Work item: Each line that contains the string "revert" counts once; report how many such lines appear in the data, as a number only.

Material provided:
########

(** A load from a list that lists a map, by any key that is injective on it. *)
Lemma load_empty_eq {A V} (key : A → string) (val : A → V) l (m : gmap string V) :
  NoDup (key <$> l) →
  (∀ k v, m !! k = Some v ↔ ∃ x, x ∈ l ∧ key x = k ∧ val x = v) →
  load key val l ∅ = m.
Proof.
  intros Hnd Hm. apply map_eq. intros k. apply option_eq. intros v.
  rewrite load_spec, Hm by done. rewrite lookup_empty. naive_solver.
Qed.

Lemma NoDup_fmap_key {A} (key : A → string) (l : list A) :
  (∀ x y, x ∈ l → y ∈ l → key x = key y → x = y) → NoDup l → NoDup (key <$> l).
Proof. intros Hinj Hnd. apply NoDup_fmap_2_strong; [|done]. naive_solver. Qed.

Context {RO : RangeOrder} {ROk : RangeOrderOk RO}.

Lemma fmap_range_values {A} (key : A → string) (m : gmap string A) :
  (∀ k x, m !! k = Some x → key x = k) → key <$> range_values m = (range m).*1.
Proof.
  intros Hm. unfold range_values. rewrite <- list_fmap_compose.
  apply list_fmap_ext. intros i [k x] Hi. cbn. apply Hm.
  apply elem_of_range. by eapply list_elem_of_lookup_2.
Qed.

Lemma load_by_id_range {A} `{withMeta A} (m : gmap string (option A)) :
  keyed m → load_by_id (range_values m) ∅ = m.
Proof.
  intros Hm. apply load_empty_eq.
  - rewrite (fmap_range_values _ m Hm). apply NoDup_fst_range.
  - intros k v. setoid_rewrite elem_of_range_values. split.
    + intros Hk. exists v. split; [by eauto|]. split; [by apply Hm|done].
    + intros (x & [k' Hk] & <- & <-). by rewrite (Hm _ _ Hk).
Qed.

(** A unique index is rebuilt when no two objects share a key. *)
Lemma load_unique_range {A} `{withMeta A} (key : option A → string) m ix :
  keyed m → unique_index_exact key m ix → load key GetId (range_values m) ∅ = ix.
Proof.
  intros Hm Hix. apply load_empty_eq.
  - unfold range_values. rewrite <- list_fmap_compose. apply NoDup_fmap_2_strong; [|apply NoDup_range].
    intros [k1 x1] [k2 x2] H1%elem_of_range H2%elem_of_range Hk. cbn in Hk.
    assert (ix !! key x1 = Some k1) as I1 by (apply Hix; eauto).
    assert (ix !! key x1 = Some k2) as I2 by (apply Hix; eauto).
    simplify_eq. done.
  - intros k id. rewrite (Hix k id). setoid_rewrite elem_of_range_values. split.
    + intros (x & Hx & <-). exists x. split; [by eauto|]. split; [done|by apply Hm].
    + intros (x & [id' Hx] & <- & <-). exists x. by rewrite (Hm _ _ Hx).
Qed.

Lemma load_index_spec {A} `{withMeta A} (key : option A → string) l ix k id :
  id ∈ default ∅ (load_index key l ix !! k) ↔
    id ∈ default ∅ (ix !! k) ∨ ∃ x, x ∈ l ∧ key x = k ∧ GetId x = id.
Proof.
  unfold load_index. revert ix. induction l as [|x l IH]; intros ix; cbn.
  { set_solver. }
  rewrite IH, index_insert_spec. set_solver.
Qed.

Lemma load_index_nonempty {A} `{withMeta A} (key : option A → string) l ix :
  inner_nonempty ix → inner_nonempty (load_index key l ix).
Proof.
  intros Hix. apply (foldl_invariant inner_nonempty); [done|].
  intros. by apply index_insert_nonempty.
Qed.

Lemma load_index_range {A} `{withMeta A} (key : option A → string) m ix :
  keyed m → set_index key m ix → nested_eq (load_index key (range_values m) ∅) ix.
Proof.
  intros Hm Hix k. apply set_eq. intros id. rewrite load_index_spec, (Hix k id), lookup_empty.
  setoid_rewrite elem_of_range_values. split.
  - intros [?|(x & [id' Hx] & <- & <-)]; [set_solver|]. exists x. by rewrite (Hm _ _ Hx).
  - intros (x & Hx & <-). right. exists x. split; [by eauto|]. split; [done|by apply Hm].
Qed.

Lemma nested_eq_nonempty (m1 m2 : gmap string (gset string)) :
  inner_nonempty m1 → inner_nonempty m2 → nested_eq m1 m2 → m1 = m2.
Proof.
  intros H1 H2 He. apply map_eq. intros k. specialize (He k). specialize (H1 k). specialize (H2 k).
  destruct (m1 !! k), (m2 !! k); cbn in He; subst; naive_solver.
Qed.

Lemma load_nested_spec {A V} (outer inner : A → string) (val : A → V) l m p u v :
  NoDup ((λ x, (outer x, inner x)) <$> l) →
  default ∅ (load_nested outer inner val l m !! p) !! u = Some v ↔
    (∃ x, x ∈ l ∧ (outer x, inner x) = (p, u) ∧ val x = v)
    ∨ ((p, u) ∉ (λ x, (outer x, inner x)) <$> l ∧ default ∅ (m !! p) !! u = Some v).
Proof.
  unfold load_nested. revert m. induction l as [|x l IH]; intros m Hnd; cbn.
  { set_solver. }
  apply NoDup_cons in Hnd as [Hx Hnd]. rewrite IH by done.
  assert (∀ v', default ∅ (<[outer x := <[inner x := val x]> (default ∅ (m !! outer x))]> m !! p) !! u
            = Some v' ↔ (outer x, inner x) = (p, u) ∧ val x = v'
                        ∨ (outer x, inner x) ≠ (p, u) ∧ default ∅ (m !! p) !! u = Some v') as Hins.
  { intros v'. rewrite lookup_insert. case_decide as Hp; subst; cbn; [|naive_solver].
    rewrite lookup_insert_Some. naive_solver. }
  rewrite Hins. clear Hins IH. rewrite !not_elem_of_cons. setoid_rewrite elem_of_cons. split.
  - intros [(y & Hy & Hk & Hv)|[Hn [[Hk Hv]|[Hne Hv]]]].
    + left. exists y. auto.
    + left. exists x. auto.
    + right. auto.
  - intros [(y & [->|Hy] & Hk & Hv)|[[Hne Hn] Hv]].
    + right. rewrite <- Hk. auto.
    + left. exists y. auto.
    + right. auto.
Qed.
End loads.

(** * The double loops of SnapshotProto *)

Section nested_range.
Context {RO : RangeOrder} {ROk : RangeOrderOk RO}.

Definition nested_range {V} (m : gmap string (gmap string V)) : list (string * string * V) :=
  '(p, b) ← range m; (λ '(u, x), (p, u, x)) <$> range b.

Lemma elem_of_nested_range {V} (m : gmap string (gmap string V)) p u x :
  (p, u, x) ∈ nested_range m ↔ default ∅ (m !! p) !! u = Some x.
Proof.
  unfold nested_range. rewrite list_elem_of_bind. split.
  - intros ([p' b] & Hx & Hb). apply list_elem_of_fmap in Hx as ([u' x'] & ? & Hu).
    simplify_eq. apply elem_of_range in Hb. rewrite Hb. by apply elem_of_range.
  - destruct (m !! p) as [b|] eqn:Hb; cbn; [|by rewrite lookup_empty].
    intros Hu. exists (p, b). split; [|by apply elem_of_range].
    apply list_elem_of_fmap. exists (u, x). split; [done|]. by apply elem_of_range.
Qed.

Lemma NoDup_nested_range {V} (m : gmap string (gmap string V)) :
  NoDup ((λ '(p, u, x), (p, u)) <$> nested_range m).
Proof.
  apply NoDup_fmap_2_strong.
  - intros [[p1 u1] x1] [[p2 u2] x2] H1%elem_of_nested_range H2%elem_of_nested_range. naive_solver.
  - apply NoDup_bind; [| |apply NoDup_range].
    + intros [p1 b1] [p2 b2] [[p u] x] H1%elem_of_range H2%elem_of_range
        ([? ?] & [= <- _ _] & _)%list_elem_of_fmap ([? ?] & [= <- _ _] & _)%list_elem_of_fmap.
      congruence.
    + intros [p b] _. apply NoDup_fmap_2; [|apply NoDup_range]. intros [] []. naive_solver.
Qed.

Lemma load_nested_range {A V} (outer inner : A → string) (val : A → V)
    (f : string * string * V → A) (m : gmap string (gmap string V)) :
  (∀ p u x, (p, u, x) ∈ nested_range m →
     outer (f (p, u, x)) = p ∧ inner (f (p, u, x)) = u ∧ val (f (p, u, x)) = x) →
  nested_eq (StoreSnapshot.load_nested outer inner val (f <$> nested_range m) ∅) m.
Proof.
  intros Hf p. apply map_eq. intros u. apply option_eq. intros v.
  assert ((λ x, (outer x, inner x)) <$> (f <$> nested_range m)
          = (λ '(p, u, x), (p, u)) <$> nested_range m) as Hkeys.
  { rewrite <- list_fmap_compose. apply list_fmap_ext. intros i [[p' u'] x'] Hi. cbn.
    destruct (Hf p' u' x') as (-> & -> & _); [|done]. by eapply list_elem_of_lookup_2. }
  rewrite load_nested_spec by (rewrite Hkeys; apply NoDup_nested_range).
  rewrite lookup_empty; cbn. rewrite lookup_empty. rewrite <- elem_of_nested_range. split.
  - intros [(y & ([[p' u'] x'] & -> & Hin)%list_elem_of_fmap & Hk & Hv)|[_ [=]]].
    destruct (Hf _ _ _ Hin) as (E1 & E2 & E3). rewrite E1, E2 in Hk. rewrite E3 in Hv. congruence.
  - intros Hin. left. exists (f (p, u, v)). destruct (Hf _ _ _ Hin) as (-> & -> & ->).
    split; [by apply list_elem_of_fmap_2|done].
Qed.

Lemma snapshot_members_eq (m : gmap string (gmap string (option ProjectMember.t))) :
  (byUser ← range_values m; range_values byUser) = (λ '(_, _, x), x) <$> nested_range m.
Proof.
  unfold nested_range, range_values. induction (range m) as [|[p b] l IH]; cbn; [done|].
  rewrite fmap_app. f_equal; [|apply IH]. rewrite <- list_fmap_compose.
  apply list_fmap_ext. by intros ? [].
Qed.

Lemma snapshot_vars_eq (m : gmap string (gmap string (option EncryptedValue.t))) :
  ('(envID, vars) ← range m; '(k, v) ← range vars; [Some (EnvVarEntry.mk envID k v)])
  = (λ '(e, k, v), Some (EnvVarEntry.mk e k v)) <$> nested_range m.
Proof.
  unfold nested_range. induction (range m) as [|[p b] l IH]; cbn; [done|].
  rewrite fmap_app. f_equal; [|apply IH]. clear.
  induction (range b) as [|[u x] l IH]; cbn; [done|]. by f_equal.
Qed.
End nested_range.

########

Written solution: 2